Un grand sourire aux lèvres, ses lunettes perchées sur le bout du nez, le frère Lionel Goh se réjouit d’avoir de la visite. «Bienvenue dans l’endroit le plus caché de toute la custodie !», lance-t-il joyeusement. Dans le bureau silencieux de la bibliothèque custodiale, des piles d’ouvrages montent jusqu’au plafond. Par terre des dizaines de cartons empilés attendent d’être triés. C’est ici, au milieu de plus de 50 000 manuscrits – 800 ans d’histoire de la custodie de Terre sainte -, que le franciscain passe ses journées.

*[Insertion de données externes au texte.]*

(* ===== verification/Text.v ===== *)
(** * Text

    What the development uses of Rust's [str] and integer formatting, on the
    bytes of a string: [Display] and [FromStr] of integers, [split],
    [split_once], [rsplit_once], [strip_prefix], [replace], and how they undo
    one another.  The characters searched for are ASCII, which no other
    character's encoding contains. *)
From S2P Require Import Prelude.

Abbreviation text := (list byte).

(** ** Decimal integers *)
Module decimal.

Definition digit (d : Z) : byte := byte_of_Z (48 + d).

Definition digit_value (b : byte) : option Z :=
  let z := byte_to_Z b in if (48 <=? z) && (z <=? 57) then Some (z - 48) else None.

(** The digits of [n], most significant first; [fuel] bounds their count. *)
Fixpoint digits (fuel : nat) (n : Z) : text :=
  match fuel with
  | O => []
  | S fuel => if n <? 10 then [digit n] else digits fuel (n / 10) ++ [digit (n mod 10)]
  end.

(** No [i64] has more than 19 digits. *)
Definition DIGITS : nat := 20.

(** [Display]. *)
Definition print (z : Z) : text :=
  if z <? 0 then byte_of_Z 45 :: digits DIGITS (- z) else digits DIGITS z.

Fixpoint value (acc : Z) (ds : text) : option Z :=
  match ds with
  | [] => Some acc
  | d :: ds => match digit_value d with Some v => value (acc * 10 + v) ds | None => None end
  end.

(** [FromStr] of the integer type with range [lo..=hi], which is signed: an
    optional sign and at least one digit, within the range. *)
Definition parse (lo hi : Z) (s : text) : option Z :=
  let '(negative, ds) :=
    match s with
    | b :: rest =>
        if bool_decide (b = byte_of_Z 45) then (true, rest)
        else if bool_decide (b = byte_of_Z 43) then (false, rest)
        else (false, s)
    | [] => (false, [])
    end in
  match ds with
  | [] => None
  | _ =>
      match value 0 ds with
      | Some v => try_from lo hi (if negative : bool then - v else v)
      | None => None
      end
  end.

(** [FromStr] of the unsigned integer type with maximum [hi]. *)
Definition parse_unsigned (hi : Z) (s : text) : option Z :=
  let ds := match s with
            | b :: rest => if bool_decide (b = byte_of_Z 43) then rest else s
            | [] => []
            end in
  match ds with
  | [] => None
  | _ => match value 0 ds with Some v => try_from 0 hi v | None => None end
  end.

End decimal.

(** ** Text *)

(** [str::split] on one character. *)
Fixpoint split (sep : byte) (s : text) : list text :=
  match s with
  | [] => [[]]
  | b :: rest =>
      if bool_decide (b = sep) then [] :: split sep rest
      else match split sep rest with
           | first :: more => (b :: first) :: more
           | [] => [[b]]
           end
  end.

(** [str::split_once]. *)
Fixpoint split_once (sep : byte) (s : text) : option (text * text) :=
  match s with
  | [] => None
  | b :: rest =>
      if bool_decide (b = sep) then Some ([], rest)
      else match split_once sep rest with
           | Some (l, r) => Some (b :: l, r)
           | None => None
           end
  end.

(** [str::strip_prefix]. *)
Definition strip_prefix (s p : text) : option text :=
  if bool_decide (take (length p) s = p) then Some (drop (length p) s) else None.

(** [slice::splitn]. *)
Fixpoint splitn (n : nat) (sep : byte) (s : text) : list text :=
  match n with
  | O => []
  | 1%nat => [s]
  | S n =>
      match split_once sep s with
      | Some (l, r) => l :: splitn n sep r
      | None => [s]
      end
  end.

(** [str::rsplit_once], on a pattern that is not empty. *)
Fixpoint rsplit_once (p s : text) : option (text * text) :=
  match s with
  | [] => None
  | b :: rest =>
      match rsplit_once p rest with
      | Some (l, r) => Some (b :: l, r)
      | None => match strip_prefix s p with Some r => Some ([], r) | None => None end
      end
  end.

(** [str::replace], on a pattern that is not empty: [skip] bytes belong to an
    occurrence already replaced. *)
Fixpoint replace_from (skip : nat) (p by_ s : text) : text :=
  match s with
  | [] => []
  | b :: rest =>
      match skip with
      | S skip => replace_from skip p by_ rest
      | O =>
          match strip_prefix s p with
          | Some _ => by_ ++ replace_from (length p - 1) p by_ rest
          | None => b :: replace_from 0 p by_ rest
          end
      end
  end.

Definition replace (p by_ s : text) : text := replace_from 0 p by_ s.

Definition COMMA : byte := byte_of_Z 44.
Definition COLON : byte := byte_of_Z 58.

(** ** Printing and parsing *)

Lemma digit_value_digit d : 0 ≤ d < 10 → decimal.digit_value (decimal.digit d) = Some d.
Proof.
  intros H. unfold decimal.digit_value, decimal.digit. rewrite byte_to_Z_of_Z, Z.mod_small by lia.
  destruct (Z.leb_spec 48 (48 + d)), (Z.leb_spec (48 + d) 57); try lia. cbn. f_equal. lia.
Qed.

Lemma value_app acc l k :
  decimal.value acc (l ++ k) = decimal.value acc l ≫= λ v, decimal.value v k.
Proof.
  revert acc. induction l as [|d l IH]; intros acc; [done|]. cbn.
  destruct (decimal.digit_value d); [apply IH|done].
Qed.

Definition is_digit (b : byte) : Prop := 48 ≤ byte_to_Z b ≤ 57.

Lemma is_digit_digit d : 0 ≤ d < 10 → is_digit (decimal.digit d).
Proof.
  intros H. unfold is_digit, decimal.digit. rewrite byte_to_Z_of_Z, Z.mod_small; lia.
Qed.

Lemma digits_spec fuel : ∀ n, 0 ≤ n < 10 ^ Z.of_nat fuel → (0 < fuel)%nat →
  decimal.value 0 (decimal.digits fuel n) = Some n ∧ decimal.digits fuel n ≠ [] ∧
  Forall is_digit (decimal.digits fuel n).
Proof.
  induction fuel as [|fuel IH]; intros n Hn Hf; [lia|]. cbn [decimal.digits].
  destruct (Z.ltb_spec n 10) as [Hlt|Hge].
  - split_and!; [|done|constructor; [apply is_digit_digit; lia|constructor]].
    cbn [decimal.value]. rewrite digit_value_digit by lia. f_equal.
  - rewrite Nat2Z.inj_succ, Z.pow_succ_r in Hn by lia.
    assert (0 < fuel)%nat as Hf' by (destruct fuel; cbn in Hn; lia).
    pose proof (Z.mod_pos_bound n 10 eq_refl) as Hm. pose proof (Z.div_mod n 10 ltac:(lia)) as Hd.
    destruct (IH (n / 10)) as (H1 & H2 & H3); [|done|].
    { split; [apply Z.div_pos; lia|]. apply Z.div_lt_upper_bound; lia. }
    split_and!.
    + rewrite value_app, H1. cbn [mbind option_bind decimal.value].
      rewrite digit_value_digit by lia. f_equal. lia.
    + intros H. by apply app_nil in H as [_ ?].
    + apply Forall_app. split; [done|]. constructor; [by apply is_digit_digit|constructor].
Qed.

Lemma parse_digits lo hi s v :
  Forall is_digit s → s ≠ [] → decimal.value 0 s = Some v → lo ≤ v ≤ hi →
  decimal.parse lo hi s = Some v.
Proof.
  intros Hd Hne Hv Hr. unfold decimal.parse. destruct s as [|b s]; [done|].
  apply Forall_cons in Hd as [Hb _].
  rewrite !bool_decide_eq_false_2 by (intros ->; destruct Hb as [Hb _]; by apply Hb).
  rewrite Hv. by apply try_from_in.
Qed.

Lemma parse_print lo hi z :
  i64_min ≤ lo → hi ≤ i64_max → lo ≤ z ≤ hi → decimal.parse lo hi (decimal.print z) = Some z.
Proof.
  intros Hlo Hhi Hz. unfold decimal.print. destruct (Z.ltb_spec z 0) as [Hneg|Hpos].
  - destruct (digits_spec decimal.DIGITS (- z)) as (H1 & H2 & H3); [|unfold decimal.DIGITS; lia|].
    { change (10 ^ Z.of_nat decimal.DIGITS) with 100000000000000000000. int_lia. }
    unfold decimal.parse. rewrite bool_decide_eq_true_2 by done.
    destruct (decimal.digits decimal.DIGITS (- z)); [done|]. rewrite H1.
    rewrite Z.opp_involutive. by apply try_from_in.
  - destruct (digits_spec decimal.DIGITS z) as (H1 & H2 & H3); [|unfold decimal.DIGITS; lia|].
    { change (10 ^ Z.of_nat decimal.DIGITS) with 100000000000000000000. int_lia. }
    by apply parse_digits.
Qed.

Lemma parse_unsigned_print hi z :
  hi ≤ i64_max → 0 ≤ z ≤ hi → decimal.parse_unsigned hi (decimal.print z) = Some z.
Proof.
  intros Hhi Hz. unfold decimal.print. destruct (Z.ltb_spec z 0) as [Hneg|_]; [lia|].
  destruct (digits_spec decimal.DIGITS z) as (H1 & H2 & H3); [|unfold decimal.DIGITS; lia|].
  { change (10 ^ Z.of_nat decimal.DIGITS) with 100000000000000000000. int_lia. }
  unfold decimal.parse_unsigned. destruct (decimal.digits decimal.DIGITS z) as [|b s]; [done|].
  apply Forall_cons in H3 as [Hb _].
  rewrite bool_decide_eq_false_2 by (intros ->; destruct Hb as [Hb _]; by apply Hb).
  rewrite H1. by apply try_from_in.
Qed.

(** What the text of a pair is made of: no separator, nothing to trim. *)
Definition plain (b : byte) : Prop := is_digit b ∨ b = byte_of_Z 45.

Lemma print_plain z : i64_min ≤ z ≤ i64_max →
  Forall plain (decimal.print z) ∧ decimal.print z ≠ [].
Proof.
  intros Hz. assert (∀ n, 0 ≤ n ≤ - i64_min → Forall plain (decimal.digits decimal.DIGITS n) ∧
    decimal.digits decimal.DIGITS n ≠ []) as H.
  { intros n Hn. destruct (digits_spec decimal.DIGITS n) as (_ & H2 & H3); [|unfold decimal.DIGITS; lia|].
    { change (10 ^ Z.of_nat decimal.DIGITS) with 100000000000000000000. int_lia. }
    split; [|done]. eapply Forall_impl; [done|]. by left. }
  unfold decimal.print. destruct (Z.ltb_spec z 0); [|apply H; int_lia].
  split; [|done]. constructor; [by right|]. apply H. int_lia.
Qed.

Lemma plain_bounds b : plain b → 45 ≤ byte_to_Z b ≤ 57 ∧ byte_to_Z b ≠ 46.
Proof.
  intros [H|H]; [unfold is_digit in H; lia|]. apply (f_equal byte_to_Z) in H.
  rewrite byte_to_Z_of_Z in H. change (45 mod 256) with 45 in H. lia.
Qed.

Lemma not_plain_byte z : 0 ≤ z < 256 → z < 45 ∨ 57 < z → ¬ plain (byte_of_Z z).
Proof.
  intros Hz Ho Hp%plain_bounds. rewrite byte_to_Z_of_Z, Z.mod_small in Hp by done. lia.
Qed.

Lemma split_once_plain c l r : ¬ plain c → Forall plain l → split_once c (l ++ c :: r) = Some (l, r).
Proof.
  intros Hc. induction 1 as [|b l Hb _ IH]; cbn [split_once app].
  - by rewrite bool_decide_eq_true_2.
  - rewrite bool_decide_eq_false_2 by congruence. by rewrite IH.
Qed.

Lemma split_none c s : c ∉ s → split c s = [s].
Proof.
  induction s as [|b s IH]; [done|]. intros [H1 H2]%not_elem_of_cons. cbn.
  rewrite bool_decide_eq_false_2 by congruence. by rewrite IH.
Qed.

Lemma split_app c s r : c ∉ s → split c (s ++ c :: r) = s :: split c r.
Proof.
  induction s as [|b s IH]; cbn [app split].
  - intros _. by rewrite bool_decide_eq_true_2.
  - intros [H1 H2]%not_elem_of_cons. rewrite bool_decide_eq_false_2 by congruence. by rewrite IH.
Qed.

Lemma split_once_app c l r : c ∉ l → split_once c (l ++ c :: r) = Some (l, r).
Proof.
  induction l as [|b l IH]; cbn [split_once app].
  - intros _. by rewrite bool_decide_eq_true_2.
  - intros [Hb Hl]%not_elem_of_cons. rewrite bool_decide_eq_false_2 by congruence. by rewrite IH.
Qed.

Lemma split_once_Some c s l r : split_once c s = Some (l, r) → s = l ++ c :: r ∧ c ∉ l.
Proof.
  revert l. induction s as [|b s IH]; intros l; cbn [split_once]; [done|].
  case_bool_decide as Hb.
  - intros [= <- <-]. subst b. split; [done|apply not_elem_of_nil].
  - destruct (split_once c s) as [[l' r']|]; [|done]. intros [= <- <-].
    destruct (IH l' eq_refl) as [-> Hl]. split; [done|]. by apply not_elem_of_cons.
Qed.

Lemma strip_prefix_app p r : strip_prefix (p ++ r) p = Some r.
Proof.
  unfold strip_prefix. rewrite take_app_length, bool_decide_eq_true_2 by done.
  by rewrite drop_app_length.
Qed.

Lemma strip_prefix_Some s p r : strip_prefix s p = Some r → s = p ++ r.
Proof.
  unfold strip_prefix. case_bool_decide as H; [|done]. intros [= <-].
  rewrite <- H at 1. by rewrite take_drop.
Qed.

(** The split at the last occurrence of a pattern that starts with [c]. *)
Lemma rsplit_once_app c p l r :
  c ∉ p → c ∉ r → rsplit_once (c :: p) (l ++ c :: p ++ r) = Some (l, r).
Proof.
  intros Hp Hr. assert (∀ s, c ∉ s → rsplit_once (c :: p) s = None) as Hnone.
  { induction s as [|b s IH]; [done|]. intros [Hb Hs]%not_elem_of_cons. cbn [rsplit_once].
    rewrite IH by done. destruct (strip_prefix (b :: s) (c :: p)) as [r'|] eqn:E; [|done].
    apply strip_prefix_Some in E. injection E as -> _. done. }
  induction l as [|b l IH]; cbn [app rsplit_once].
  - rewrite Hnone by (by rewrite not_elem_of_app). change (c :: p ++ r) with ((c :: p) ++ r).
    by rewrite strip_prefix_app.
  - by rewrite IH.
Qed.

Lemma strip_prefix_ne b c s p : b ≠ c → strip_prefix (b :: s) (c :: p) = None.
Proof. intros H. unfold strip_prefix. rewrite bool_decide_eq_false_2; [done|]. by intros [= ? _]. Qed.

Lemma rsplit_once_Some p s l r : rsplit_once p s = Some (l, r) → s = l ++ p ++ r.
Proof.
  revert l r. induction s as [|b s IH]; intros l r; [done|]. cbn [rsplit_once].
  destruct (rsplit_once p s) as [[l' r']|].
  - intros [= <- <-]. by rewrite (IH l' r' eq_refl).
  - destruct (strip_prefix (b :: s) p) as [r'|] eqn:E; [|done]. intros [= <- <-].
    by apply strip_prefix_Some in E.
Qed.

(** ** Replacing *)

Lemma replace_skip p w l s : replace_from (length l) p w (l ++ s) = replace_from 0 p w s.
Proof. by induction l. Qed.

Lemma replace_occurrence c p w s : replace (c :: p) w ((c :: p) ++ s) = w ++ replace (c :: p) w s.
Proof.
  unfold replace. cbn [app replace_from]. change (c :: p ++ s) with ((c :: p) ++ s).
  rewrite strip_prefix_app. cbn [length]. rewrite Nat.sub_succ, Nat.sub_0_r.
  by rewrite replace_skip.
Qed.

Lemma replace_char c w s : replace [c] w (c :: s) = w ++ replace [c] w s.
Proof. exact (replace_occurrence c [] w s). Qed.

Lemma replace_other c p w b s : b ≠ c → replace (c :: p) w (b :: s) = b :: replace (c :: p) w s.
Proof. intros Hb. unfold replace. cbn [replace_from]. by rewrite strip_prefix_ne. Qed.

«Rendez-vous compte, tous les écrits des premiers franciscains, de la période croisée jusqu’à nos jours, sont conservés ici. Ils nous permettent de reconstruire la vie des frères de l’époque, de comprendre leurs difficultés, leurs succès et priorités… C’est un patrimoine exceptionnel», explique-t-il. Il est le gardien de ce trésor immense depuis 2014. Arrivé de Hong Kong comme étudiant en 1990, après des études en biblio-économie, le frère s’est peu à peu vu confié la responsabilité des lieux. Il a ainsi pu mettre rapidement ses compétences au service des superbes manuscrits.
«Pour être honnête, je n’imaginais pas que mon poste de directeur de la bibliothèque serait aussi intense. C’est une tâche immense, aux nombreux enjeux, peut-être trop pour une seule personne», admet-il avec humilité. Sa mission à la tête de l’institution est effectivement vaste : s’il doit en théorie assurer la préservation, la conservation et la réparation des ouvrages, en pratique, frère Lionel est «partout»… et porte le lieu à bout de bras.

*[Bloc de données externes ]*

(** With a roomy budget and a reliable allocator a push succeeds. *)
Lemma push_roomy {T} ty b (v : Vec T) x :
  reliable R → roomy b → (push ty b v x).2 = Ok tt.
Proof.
  intros Hr Hb. unfold push. destruct (Z.eqb_spec (len (items v)) (capacity v)); [|done].
  pose proof (grow_for_roomy ty b v Hr Hb ltac:(lia)) as E.
  destruct (grow_for ty b v) as [[b1 v1] [[]|e1]]; done.
Qed.

End facts.

(** ** The accounting is exact

    The storage a vector holds, in bytes, and a run of pushes. *)

Definition bytes_held {R : Runtime} {T} (ty : string) (v : Vec T) : Z :=
  capacity v * size_of ty.

Fixpoint push_all {R : Runtime} {T} (ty : string) (b : Budget) (v : Vec T) (xs : list T) :
    Budget * Vec T * result DecodeError unit :=
  match xs with
  | [] => (b, v, Ok tt)
  | x :: xs' =>
      match push ty b v x with
      | (b', v', Ok _) => push_all ty b' v' xs'
      | r => r
      end
  end.

(** What is charged covers what is held, under a limit no allocation could
    saturate past: [isize::MAX], which is as much as one can hold. *)
Definition within (b : Budget) : Prop := 0 ≤ used b ≤ limit b.
Definition isize_max : Z := i64_max.

Lemma isize_usize : 2 * isize_max + 1 = usize_max.
Proof. done. Qed.

Record owns {R : Runtime} {T} (ty : string) (b : Budget) (v : Vec T) : Prop := mkOwns {
  owns_within : within b;
  owns_limit : limit b ≤ isize_max;
  owns_held : 0 ≤ bytes_held ty v ≤ used b;
  owns_len : len (items v) ≤ capacity v;
}.

Section accounting.
Context {R : Runtime}.

Lemma check_cases b w : (check b w = Ok tt ∧ w ≤ limit b) ∨
  (check b w = Err (AllocationLimit (limit b) w) ∧ limit b < w).
Proof. unfold check. destruct (Z.ltb_spec (limit b) w); auto. Qed.

Lemma charge_within b n : 0 ≤ n → within b → within (charge b n).1.
Proof.
  intros Hn Hb. unfold charge, within in *. cbv zeta.
  destruct (check_cases b (sat_add (used b) n)) as [[-> H]|[-> H]]; cbn; [|done].
  split; [|done]. unfold sat_add. int_lia.
Qed.

Lemma release_within b n : 0 ≤ n → within b → within (release b n).
Proof. unfold within, release, sat_sub. cbn. lia. Qed.

Lemma grow_within b o n : 0 ≤ o → 0 ≤ n → within b → within (grow b o n).1.
Proof.
  intros Ho Hn Hb. unfold grow, within in *. cbv zeta.
  destruct (check_cases b (sat_add (used b) n)) as [[-> H]|[-> H]]; cbn; [|done].
  unfold sat_sub. lia.
Qed.

Lemma settle_within b c a : within b → within (settle b c a).1.
Proof.
  intros Hb. unfold settle, within in *. destruct (a =? c); [done|]. cbv zeta.
  destruct (check_cases b (sat_sub (sat_add (used b) a) c)) as [[-> H]|[-> H]]; cbn; [|done].
  unfold sat_sub in *. lia.
Qed.

Lemma target_pos elem c :
  0 ≤ c → 0 < if c =? 0 then first_capacity elem else sat_mul c 2.
Proof.
  intros Hc. pose proof (first_capacity_pos elem). unfold sat_mul.
  destruct (Z.eqb_spec c 0); int_lia.
Qed.

Lemma grow_for_within {T} ty b (v : Vec T) :
  0 ≤ capacity v → within b → within (grow_for ty b v).1.1.
Proof.
  intros Hc Hb. unfold grow_for. destruct (size_of ty =? 0); [done|]. cbv zeta.
  pose proof (size_of_nonneg ty). pose proof (target_pos (size_of ty) (capacity v) Hc).
  match goal with |- context [grow b ?o ?n] =>
    pose proof (grow_within b o n) as Hg; destruct (grow b o n) as [b1 [?|?]] end;
  cbn in Hg.
  2: { apply Hg; [apply sat_mul_nonneg; lia..|done]. }
  destruct (try_reserve_exact _ _ _) as [v'|].
  - match goal with |- context [settle b1 ?c ?n] =>
      pose proof (settle_within b1 c n) as Hs; destruct (settle b1 c n) as [b2 r2] end.
    apply Hs, Hg; [apply sat_mul_nonneg; lia..|done].
  - apply Hg; [apply sat_mul_nonneg; lia..|done].
Qed.

Lemma push_within {T} ty b (v : Vec T) x : within b → within (push ty b v x).1.1.
Proof.
  intros Hb. unfold push. destruct (Z.eqb_spec (len (items v)) (capacity v)); [|done].
  pose proof (grow_for_within ty b v ltac:(lia) Hb) as Hg.
  destruct (grow_for ty b v) as [[b1 v1] [?|?]]; done.
Qed.

Lemma settle_exact b c a :
  within b → limit b ≤ isize_max → 0 ≤ a → 0 ≤ c ≤ used b →
  (settle b c a).2 = Ok tt → used (settle b c a).1 = used b - c + a.
Proof.
  intros Hb Hl Ha Hc. unfold settle, within in *. destruct (Z.eqb_spec a c); [cbn; lia|].
  cbv zeta. destruct (check_cases b (sat_sub (sat_add (used b) a) c)) as [[-> H]|[-> H]];
    cbn; [intros _|done]. unfold sat_sub, sat_add in *. pose proof isize_usize. lia.
Qed.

Pierbattista Pizzaballa, alors custode de Terre sainte, lui a demandé de regrouper à Jérusalem l’ensemble des livres des bibliothèques franciscaines de la région. Un travail de longue haleine, auquel il se consacre chaque matin. L’après-midi, frère Lionel traverse la Vieille ville pour se rendre au Studium Biblicum, autre librairie de la custodie de Terre sainte dont il a également la charge. La nuit – «heureusement que je n’ai pas besoin de beaucoup de sommeil !», glisse-t-il -, il profite de quelques heures de temps libre pour préparer ses cours, destinés aux séminaristes. Car le directeur de la bibliothèque est aussi enseignant à ses heures perdues.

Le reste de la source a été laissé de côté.